O caso ocorreu durante a Copa do Mundo entre México e República Tcheca, nesta quarta-feira, no estádio Azteca, na Cidade do México. A torcida mexicana entoou um grito considerado homofóbico, em meio ao primeiro tempo da partida, sem que o árbitro interrompesse o lance. Jornais e agências constataram o momento em que o goleiro adversário Maej Kovar cobrou o tiro de meta aos 10 minutos.
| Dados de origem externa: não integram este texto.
Definition frame (head : jsval) (body : bytes) : bytes :=
  let encoded := TextEncoder_encode (stringify head) in
  setUint32 (N.of_nat (length encoded)) ++ encoded ++ body.

Inductive Thrown :=
  | HostTransportError (code message : jstr)
  | AbortError
  | RangeError
  | SyntaxError
  | Other (text : jstr).

Definition unframe (raw : bytes) : outcome Thrown (jsval * bytes) :=
  match getUint32 raw with
  | None => Throw RangeError
  | Some n =>
    let headLength := N.to_nat n in
    match parse_json (TextDecoder_decode (take headLength (drop 4 raw))) with
    | Some head => Ok (head, drop (4 + headLength) raw)
    | None => Throw SyntaxError
    end
  end.

(** ** Requests *)

Definition NAMED_FAILURES : list jstr := [js "host_identity_changed"; js "host_outdated"; js "invalid"].

(** What [invoke("host_request", framed)] comes to, raced with the abort of the
    page's own timer. *)
Inductive Settled := Answered (raw : bytes) | Failed (text : jstr) | Aborted.

(** [new Response(body, { status, headers })]. *)
Record Response := mkResponse { status : Z; headers : jsval; body : option bytes }.
Definition null_status (status : Z) : bool := existsb (Z.eqb status) [101; 204; 205; 304]%Z.
Definition new_Response (b : option bytes) (code : Z) (headers : jsval) : outcome Thrown Response :=
  let status := (code mod 65536)%Z in
  if (status <? 200)%Z || (599 <? status)%Z then Throw RangeError else Ok (mkResponse status headers b).

Definition request_head (url method : jstr) (headers : jsval) (timeoutMs : Z) : jsval :=
  VObj [(js "url", VStr url); (js "method", VStr method); (js "headers", headers);
        (js "timeoutMs", VNum (num (timeoutMs + 2000)))].

Definition named_failure (text : jstr) : option jstr :=
  find (fun known => starts_with (known ++ [58]) text) NAMED_FAILURES.

Definition status_of (head : jsval) : Z :=
  match get (js "status") head with VNum (Fin q) => Qround.Qfloor q | _ => 0 end.

Definition hostFetch (settled : Settled) : outcome Thrown Response :=
  match settled with
  | Aborted => Throw AbortError
  | Failed text =>
    match named_failure text with
    | Some code => Throw (HostTransportError code (trim (drop (length code + 1) text)))
    | None => Throw (Other text)
    end
  | Answered raw =>
    match unframe raw with
    | Throw e => Throw e
    | Ok (head, responseBody) =>
      new_Response (if null_status (status_of head) then None else Some responseBody) (status_of head)
        (get (js "headers") head)
    end
  end.

(** ** Round trips *)

Module TransportFacts.

Definition scalar (c : N) : bool := (c <? 0xD800) || ((0xE000 <=? c) && (c <? 0x110000)).

Lemma in_range_true a b x : a <= x <= b -> in_range a b x = true.
Proof. unfold in_range. lia. Qed.

Lemma decode_cont s b bs n : needed s = S n -> lower s <= b <= upper s ->
  decode_bytes s (b :: bs) =
    let v := value s * 64 + (b - 0x80) in
    match n with O => v :: decode_bytes at_rest bs | _ => decode_bytes (mkDecoding n v 0x80 0xBF) bs end.
Proof.
  intros Hn Hb. cbn [decode_bytes]. unfold next_byte. rewrite Hn, in_range_true by done. by destruct n.
Qed.

Lemma low_six c : c mod 64 < 64.
Proof. apply N.mod_lt. done. Qed.

Lemma decode_first b bs : decode_bytes at_rest (b :: bs) = let '(out, s') := first_byte b in out ++ decode_bytes s' bs.
Proof. done. Qed.

Lemma decode_utf8 c bs : scalar c = true -> decode_bytes at_rest (utf8 c ++ bs) = c :: decode_bytes at_rest bs.
Proof.
  unfold scalar. intros Hc. unfold utf8. pose proof (low_six c). pose proof (low_six (c / 64)). pose proof (low_six (c / 4096)).
  pose proof (six_bits c). pose proof (twelve_bits c). pose proof (eighteen_bits c).
  destruct (N.ltb_spec c 0x80).
  { cbn [app]. rewrite decode_first. unfold first_byte. replace (c <=? 127) with true by lia. done. }
  destruct (N.ltb_spec c 0x800).
  { cbn [app]. change 0x40 with 64. rewrite decode_first. unfold first_byte.
    replace (192 + c / 64 <=? 127) with false by lia. rewrite in_range_true by lia. cbn [app].
    rewrite (decode_cont _ _ _ 0) by (try reflexivity; cbn; lia). cbn. f_equal. lia. }
  destruct (N.ltb_spec c 0x10000).
  { cbn [app]. change 0x40 with 64. change 0x1000 with 4096. rewrite decode_first. unfold first_byte.
    replace (224 + c / 4096 <=? 127) with false by lia.
    replace (in_range 194 223 (224 + c / 4096)) with false by (unfold in_range; lia).
    rewrite in_range_true by lia. cbn [app].
    rewrite (decode_cont _ _ _ 1); [|reflexivity|].
    2:{ cbn [lower upper]. destruct (N.eqb_spec (224 + c / 4096) 224), (N.eqb_spec (224 + c / 4096) 237); lia. }
    cbn [value]. cbv zeta.
    rewrite (decode_cont _ _ _ 0) by (try reflexivity; cbn; lia). cbn [value]. cbv zeta. f_equal. lia. }
  cbn [app]. change 0x40 with 64. change 0x1000 with 4096. change 0x40000 with 262144. rewrite decode_first. unfold first_byte.
  replace (240 + c / 262144 <=? 127) with false by lia.
  replace (in_range 194 223 (240 + c / 262144)) with false by (unfold in_range; lia).
  replace (in_range 224 239 (240 + c / 262144)) with false by (unfold in_range; lia).
  rewrite in_range_true by lia. cbn [app].
  rewrite (decode_cont _ _ _ 2); [|reflexivity|].
  2:{ cbn [lower upper]. destruct (N.eqb_spec (240 + c / 262144) 240), (N.eqb_spec (240 + c / 262144) 244); lia. }
  cbn [value]. cbv zeta.
  rewrite (decode_cont _ _ _ 1); [|reflexivity|cbn; lia]. cbn [value]. cbv zeta.
  rewrite (decode_cont _ _ _ 0) by (try reflexivity; cbn; lia). cbn [value]. cbv zeta. f_equal. lia.
Qed.

Lemma decode_all cs bs : forallb scalar cs = true -> decode_bytes at_rest (flat_map utf8 cs ++ bs) = cs ++ decode_bytes at_rest bs.
Proof.
  induction cs as [|c cs IH]; [done|]. cbn [forallb flat_map]. intros [Hc Hcs]%andb_true_iff.
  rewrite <- app_assoc, decode_utf8 by done. cbn [app]. by rewrite IH.
Qed.

(** A text that is well formed UTF-16. *)
Fixpoint well_formed (s : jstr) : bool :=
  match s with
  | [] => true
  | c :: s' =>
    if is_lead_unit c then match s' with d :: s'' => is_trail_unit d && well_formed s'' | [] => false end
    else negb (is_trail_unit c) && (c <? 0x10000) && well_formed s'
  end.

Lemma cp_of_unit c : c < 0x10000 -> cp_to_utf16 c = [c].
Proof. intros H. unfold cp_to_utf16. by replace (c <? 0x10000) with true by lia. Qed.
Lemma cp_of_pair c d : is_lead_unit c = true -> is_trail_unit d = true -> cp_to_utf16 (pair_value c d) = [c; d].
Proof.
  unfold is_lead_unit, is_trail_unit, pair_value, in_range. intros Hc Hd. unfold cp_to_utf16.
  replace (_ <? _) with false by lia.
  assert (E : 0x10000 + (c - 0xD800) * 0x400 + (d - 0xDC00) - 0x10000 = (c - 0xD800) * 0x400 + (d - 0xDC00)) by lia.
  rewrite E. set (x := c - 0xD800) in *. set (y := d - 0xDC00) in *.
  assert (Hy : y < 0x400) by (unfold y; lia).
  rewrite N.div_add_l, (N.div_small y) by lia.
  rewrite (N.add_comm (x * 0x400)), N.Div0.mod_add, N.mod_small by done.
  f_equal; [|f_equal]; unfold x, y; lia.
Qed.

Lemma scalars_ok s : well_formed s = true -> forallb scalar (scalars s) = true /\ flat_map cp_to_utf16 (scalars s) = s.
Proof.
  remember (length s) as n eqn:En. revert s En. induction n as [n IH] using lt_wf_ind. intros [|c s] ->; [done|].
  cbn [well_formed scalars]. destruct (is_lead_unit c) eqn:Ec.
  - destruct s as [|d s]; [done|]. intros [Hd Hs]%andb_true_iff. rewrite Hd.
    destruct (IH (length s) ltac:(cbn; lia) s eq_refl Hs) as [H1 H2].
    cbn [forallb flat_map]. rewrite H1, H2, cp_of_pair by done. split; [|done].
    pose proof (pair_value_bound c d Ec Hd). pose proof (pair_value_high c d). unfold scalar. lia.
  - intros Hw. bool_hyps. destruct (is_trail_unit c) eqn:Et; [done|].
    destruct (IH (length s) ltac:(cbn; lia) s eq_refl ltac:(done)) as [H2 H3].
    cbn [forallb flat_map]. rewrite H2, H3, cp_of_unit by lia. split; [|done].
    unfold scalar. unfold is_lead_unit, is_trail_unit, in_range in *. lia.
Qed.

Lemma decode_encode s : well_formed s = true -> hd 0 s <> 0xFEFF -> TextDecoder_decode (TextEncoder_encode s) = s.
Proof.
  intros Hw Hbom. destruct (scalars_ok s Hw) as [H1 H2]. unfold TextDecoder_decode, TextEncoder_encode.
  rewrite <- (app_nil_r (flat_map utf8 (scalars s))), decode_all by done. cbn [decode_bytes at_rest needed]. rewrite app_nil_r.
  destruct (scalars s) as [|c cs] eqn:Es; [done|].
  destruct (N.eqb_spec c 0xFEFF) as [->|]; [|done]. exfalso. apply Hbom. rewrite <- H2. done.
Qed.

Lemma getUint32_set n bs : n < 0x100000000 -> getUint32 (setUint32 n ++ bs) = Some n.
Proof.
  intros Hn. unfold setUint32, getUint32. cbn [app]. f_equal.
  change 0x1000000 with (256 * (256 * 256)). change 0x10000 with (256 * 256). change 0x100 with 256.
  rewrite <- !N.Div0.div_div.
  pose proof (N.div_mod' n 256). pose proof (N.div_mod' (n / 256) 256).
  pose proof (N.div_mod' (n / 256 / 256) 256). pose proof (N.div_mod' (n / 256 / 256 / 256) 256).
  assert (n / 256 / 256 / 256 / 256 = 0).
  { rewrite !N.Div0.div_div. apply N.div_small. exact Hn. }
  lia.
Qed.
End TransportFacts.

Import TransportFacts.

Lemma frame_unframe ps body : let head := VObj ps in
  json_ok head -> well_formed (stringify head) = true ->
  N.of_nat (length (TextEncoder_encode (stringify head))) < 0x100000000 -> unframe (frame head body) = Ok (head, body).
Proof.
  intros head Hok Hw Hlen. unfold unframe, frame. cbv zeta. set (enc := TextEncoder_encode (stringify head)) in *.
  rewrite getUint32_set by done. rewrite Nat2N.id.
  change (drop 4 (setUint32 (N.of_nat (length enc)) ++ enc ++ body)) with (enc ++ body).
  change (drop (4 + length enc) (setUint32 (N.of_nat (length enc)) ++ enc ++ body)) with (drop (length enc) (enc ++ body)).
  rewrite take_app_length, drop_app_length. unfold enc. rewrite decode_encode; [rewrite parse_stringify by exact Hok; reflexivity|exact Hw|].
  unfold head. rewrite stringify_obj; [done|]. by inversion Hok.
Qed.

(** ** Properties *)

(** The two ends of a frame agree: a header object and a body of any bytes
    come out of [unframe] as they went into [frame], whatever characters the
    header's text has. *)
Theorem frame_roundtrip (ps : list (jstr * jsval)) (body : bytes) :
  json_ok (VObj ps) -> well_formed (stringify (VObj ps)) = true ->
  N.of_nat (length (TextEncoder_encode (stringify (VObj ps)))) < 0x100000000 ->
  unframe (frame (VObj ps) body) = Ok (VObj ps, body).
Proof. apply frame_unframe. Qed.

Definition answer_head (st : Z) (hs : jsval) : jsval := VObj [(js "status", VNum (num st)); (js "headers", hs)].

Lemma status_of_answer st hs : status_of (answer_head st hs) = st.
Proof.
  unfold status_of, answer_head. change (get (js "status") _) with (VNum (num st)). cbn. apply Qround.Qfloor_Z.
Qed.

Lemma named_failure_code code msg : code ∈ NAMED_FAILURES -> named_failure (code ++ 58 :: msg) = Some code.
Proof.
  unfold NAMED_FAILURES. intros Hc. unfold named_failure.
  repeat (apply elem_of_cons in Hc as [->|Hc]; [vm_compute; reflexivity|]). by apply elem_of_nil in Hc.
Qed.

(** What a request of an installed app comes to: an answer framed with its
    status and headers becomes the response with the same status, headers and
    body (no body for the statuses that have none), a failure the native side
    names becomes that failure with its message, and no status outside 200 to
    599 gets through. *)
Theorem transport_outcomes (st : Z) (hs : jsval) (b : bytes) (code msg : jstr) :
  json_ok (answer_head st hs) -> well_formed (stringify (answer_head st hs)) = true ->
  N.of_nat (length (TextEncoder_encode (stringify (answer_head st hs)))) < 0x100000000 ->
  (0 <= st < 65536)%Z -> code ∈ NAMED_FAILURES ->
  hostFetch (Answered (frame (answer_head st hs) b)) =
    (if (200 <=? st)%Z && (st <=? 599)%Z
     then Ok (mkResponse st hs (if null_status st then None else Some b)) else Throw RangeError) /\
  hostFetch (Failed (code ++ 58 :: msg)) = Throw (HostTransportError code (trim msg)) /\
  hostFetch Aborted = Throw AbortError.
Proof.
  intros Hok Hw Hlen Hst Hcode. split; [|split; [|done]].
  - unfold hostFetch. unfold answer_head in *. rewrite frame_unframe by done.
    fold (answer_head st hs). rewrite status_of_answer.
    change (get (js "headers") (answer_head st hs)) with hs.
    unfold new_Response. cbv zeta. rewrite Z.mod_small by done.
    destruct (Z.ltb_spec st 200), (Z.ltb_spec 599 st), (Z.leb_spec 200 st), (Z.leb_spec st 599); try lia; done.
  - unfold hostFetch. rewrite named_failure_code by done. do 2 f_equal. f_equal.
    by rewrite <- drop_drop, drop_app_length.
Qed.

Module TransportWitnesses.
Definition head0 : list (jstr * jsval) := [(js "url", VStr (js "http://127.0.0.1/é€😀")); (js "timeoutMs", VNum (num 12000))].
Lemma obj2_ok (k1 k2 : jstr) (v1 v2 : jsval) : k1 <> k2 -> json_ok v1 -> json_ok v2 -> json_ok (VObj [(k1, v1); (k2, v2)]).
Proof.
  intros Hk H1 H2. constructor; [|repeat constructor; done]. apply NoDup_cons. split; [|apply NoDup_singleton].
  by rewrite list_elem_of_singleton.
Qed.
Lemma frame_roundtrip_witness : unframe (frame (VObj head0) [1; 2; 255]) = Ok (VObj head0, [1; 2; 255]).
Proof.
  apply (frame_roundtrip head0 [1; 2; 255]).
  - apply obj2_ok; [by vm_compute|constructor|]. by constructor.
  - vm_compute. reflexivity.
  - vm_compute. reflexivity.
Defined.
Lemma transport_outcomes_witness :
  hostFetch (Answered (frame (answer_head 204 (VArr [])) [7])) = Ok (mkResponse 204 (VArr []) None).
Proof.
  refine (proj1 (transport_outcomes 204 (VArr []) [7] (js "host_outdated") [] _ _ _ _ _)).
  - apply obj2_ok; [by vm_compute| |].
    + by constructor.
    + constructor. constructor.
  - vm_compute. reflexivity.
  - vm_compute. reflexivity.
  - split; [by vm_compute|by vm_compute].
  - right. left.
Defined.
End TransportWitnesses.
O episódio se soma a uma sequência de cantos homofóbicos envolvendo a torcida mexicana nos últimos anos, que resultaram em sanções da Fifa. Em junho, o tribunal da entidade ratificou duas multas, totalizando 176 mil dólares, aplicadas pela prática em jogos da seleção. A cobrança ocorreu mesmo diante de campanhas da federação local para educar torcedores sobre o tema.
Multas da Fifa e reação
A federação mexicana afirmou ter feito os maiores esforços para educar, prevenir e erradicar esse tipo de expressão. Segundo a Fifa, as sanções servem para reduzir condutas que ofendem grupos vulneráveis durante as partidas. Outras partidas recentes também registraram ações disciplinares relativas a cantos homofóbicos.